Further research is required to understand better the significance of sub-basal nerve tortuosity and beading in DED. This includes investigating their relationship with symptoms, exploring the mechanisms underlying these changes, and determining their potential as diagnostic or prognostic markers.

IVCM studies have shown that the density of epithelial dendritic cells, considered antigen-presenting cells and other inflammatory cells, is increased in the central and peripheral corneas of DED patients [27,28]. This indicated the presence of an inflammatory response on the ocular surface. Aggarwal et al., in 2021, concluded that there is a correlation between dendritic cell density and morphology with the clinical severity of DED; while dendritic cell density is increased in DED, morphological changes are seen only in severe cases [15].

A dynamic assessment of inflammatory cell density in the central cornea using IVCM may be valuable for assessing the severity of DED. It provides quantitative information about the level of inflammation, which can help determine the appropriate clinical treatment for each patient. Furthermore, this technique may help evaluate the efficacy of anti-inflammatory drugs in clinical trials by monitoring changes in inflammatory cell density over time [7,29].

By using IVCM to visualize and quantify inflammatory cell density, clinicians and researchers can gain insights into the underlying pathophysiology of DED and track the effectiveness of interventions to reduce ocular surface inflammation. In addition to DED, multiple corneal pathologies, such as keratomycosis, keratoconus, corneal grafting, and refractive surgery, can benefit clinically from IVCM.

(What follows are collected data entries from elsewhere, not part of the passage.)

(** ** A collection *)

(** The inner [while] of [performGC]. *)
Fixpoint scavenge_list (n : nat) (h : MemoryManager) (m : memory) (block : Z)
  : outcome (MemoryManager * memory) :=
  match n with
  | O => Err OutOfFuel
  | S n' =>
      if block =? 0 then Ok (h, m)
      else
        let! d := block_at h block in
        if b_scavenged d then Ok (h, m)
        else
          let! '(h, m) := scavengeBlock h m block in
          let! d := block_at h block in
          scavenge_list n' h m (b_link d)
  end.
(** The [for (;;)] around it: the first block is left for last. *)
Fixpoint scavenge_all (n : nat) (h : MemoryManager) (m : memory)
  : outcome (MemoryManager * memory) :=
  match n with
  | O => Err OutOfFuel
  | S n' =>
      let block := closures_ h in
      if block =? 0 then Ok (h, m)
      else
        let! d := block_at h block in
        if b_scavenged d then Ok (h, m)
        else
          let! block :=
            (if b_link d =? 0 then Ok block
             else
               let! e := block_at h (b_link d) in
               Ok (if b_scavenged e then block else b_link d)) in
          let! '(h, m) := scavenge_list fuel h m block in
          scavenge_all n' h m
  end.

(** Clearing the scavenged flags; the number of blocks. *)
Fixpoint clear_scavenged (n : nat) (h : MemoryManager) (block fullBlocks : Z)
  : outcome (MemoryManager * Z) :=
  match n with
  | O => Err OutOfFuel
  | S n' =>
      if block =? 0 then Ok (h, fullBlocks)
      else
        let! d := block_at h block in
        clear_scavenged n' (set_block h block (with_scavenged d false)) (b_link d) (fullBlocks + 1)
  end.

(** [memset(p, 0, 8 * n)] *)
Fixpoint zero_words (n : nat) (m : memory) (p : Z) : memory :=
  match n with
  | O => m
  | S n' => zero_words n' (store m p 0) (p + 8)
  end.
(** [Block::markAsFree], with the [memset] of a build with assertions. *)
Definition markAsFree (m : memory) (d : Block) : memory * Block :=
  (zero_words (Z.to_nat (block_size d / 8)) m (b_start d),
   mkBlock (b_start d) (b_end d) (b_start d) (b_link d) kUninitialized false).

Fixpoint free_blocks (n : nat) (h : MemoryManager) (m : memory) (block : Z)
  : outcome (MemoryManager * memory) :=
  match n with
  | O => Err OutOfFuel
  | S n' =>
      if block =? 0 then Ok (h, m)
      else
        let! d := block_at h block in
        let '(m, d) := markAsFree m d in
        let h := set_free (set_block h block (with_link d (free_ h))) block in
        free_blocks n' h m (b_link d)
  end.

(** [performGC]; [sanity] is [DEBUG_SANITY_CHECK_GC]. *)
Context (sanity : bool).
Definition performGC (h : MemoryManager) (m : memory) (T : Thread) (staticRoots : Z)
  : outcome (MemoryManager * memory) :=
  let! _ := (if sanity then sanityCheckHeap h m T staticRoots else Ok ∅) in
  let h := set_counts h (nextGC_ h) (allocated_ h) (num_gcs_ h + 1) in
  assert! (old_heap_ h =? 0) in
  let! d := block_at h (closures_ h) in
  let h := set_old_heap h (closures_ h) in
  let! '(h, b) := grabFreeBlock mmap h (b_contents d) in
  let! e := block_at h b in
  let h := set_var (set_block h b (with_link e 0)) V_closures b in
  let! '(h, m) := scavengeStack h m (t_base T) (t_top T) (t_pc T) in
  let! '(h, m) := scavengeStaticRoots fuel h m staticRoots in
  let! '(h, m) := scavenge_all fuel h m in
  let! '(h, fullBlocks) := clear_scavenged fuel h (closures_ h) 0 in
  let! '(h, m) := free_blocks fuel h m (old_heap_ h) in
  let h := set_old_heap h 0 in
  let h := set_nextGC h (Z.max fullBlocks (minHeapSize_ h) + 1) in
  let! _ := (if sanity then sanityCheckHeap h m T staticRoots else Ok ∅) in
  Ok (h, m).

(** [bumpAllocatorFull] *)
Definition bumpAllocatorFull (h : MemoryManager) (m : memory) (T : Thread)
    (staticRoots heap heaplim : Z) : outcome (MemoryManager * memory * Z * Z) :=
  let! h := sync h heap heaplim in
  let h := set_nextGC h (nextGC_ h - 1) in
  let! '(h, m) := (if nextGC_ h =? 0 then performGC h m T staticRoots
                   else let! h := blockFull mmap h V_closures in Ok (h, m)) in
  let! '(hp, lim) := getBumpAllocatorBounds h in
  Ok (h, m, hp, lim).

(** ** The memory manager as the interpreter sees it

    A failing assertion inside [looksLikeClosure], which is itself only
    called in assertions, counts as [false]. *)
Instance MemoryManager_ops : HeapOps MemoryManager := {
  h_beginAllocInfoTable := beginAllocInfoTable;
  h_endAllocInfoTable := endAllocInfoTable;
  h_allocInfoTable := allocInfoTable mmap fuel;
  h_allocString := allocString mmap fuel;
  h_allocCode := allocCode mmap fuel;
  h_allocStaticClosure := allocStaticClosure mmap fuel;
  h_allocLarge := allocLarge mmap;
  h_bumpAllocatorFull := bumpAllocatorFull;
  h_bumpAllocatorFullNoGC := bumpAllocatorFullNoGC mmap;
  h_getBumpAllocatorBounds := getBumpAllocatorBounds;
  h_sync := sync;
  h_setTopOfStackMask := setTopOfStackMask;
  h_looksLikeClosure h m p := match looksLikeClosure h m p with Ok b => b | Err _ => false end
}.

Lemma MemoryManager_laws : HeapLaws MemoryManager.
Proof using Type.
  constructor. intros h m m' p Hl Hi. cbn. unfold looksLikeClosure, closure_info_addr.
  by rewrite Hl.
Qed.
End gc.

However, IVCM imaging of the human cornea has several limitations. One of the significant problems with this technique is that, in follow-up studies, it is challenging to find the same lateral position again because of a lack of sufficient landmarks. IVCM imaging requires physical contact with the corneal epithelium, which can cause patient discomfort or pain [46]. IVCM imaging has a limited field of view (typically ~400 µm × 400 µm); therefore, imaging larger areas of the cornea requires multiple images ‘puzzling’, thus significantly increasing the image acquisition and processing time [46]. Although optical coherence tomography (OCT) imaging is very promising for corneal cross-sectional imaging, IVCM still offers superior lateral resolution and higher imaging quality [47]. The most used methodology in clinical research settings involves randomly selecting a set number of images with sufficient quality [48]. The sampling strategy of adequate images has been shown to produce sufficient accuracy. However, for longitudinal or clinical monitoring purposes, real-time widefield imaging capabilities may provide more insight into regional changes in the cornea over time or following exposure to various stimuli [49,50]. OCT is an optical imaging technique that generates cross-sectional and volumetric images of biological tissues with cellular-level resolution. Recent developments in broadband light sources and high-speed, large pixel number cameras have resulted in the development of spectral domain and full-field ultrahigh resolution OCT (UHR-OCT) technology with axial resolution close to or below one μm, which is suitable for imaging the cellular and subcellular structure of biological tissue [46,51]. UHR-OCT is easier to use, but the required resolution has not yet been achieved. These advancements may improve the applicability of corneal confocal microscopy and improve the efficiency of observing corneal microstructures to understand their biological significance [52].

5. Conclusions

IVCM is a valuable tool for improving our understanding of the morphological changes and pathophysiological mechanisms underlying DED. It allows us to evaluate the ocular surface at the cellular level.

Confocal microscopy serves as a bridge between the traditional ex vivo histology and in vivo investigations of ocular pathology, thereby contributing to both clinical research and ophthalmological practice. Nevertheless, image interpretation requires excellent experience, and their analysis must be performed in a clinical context.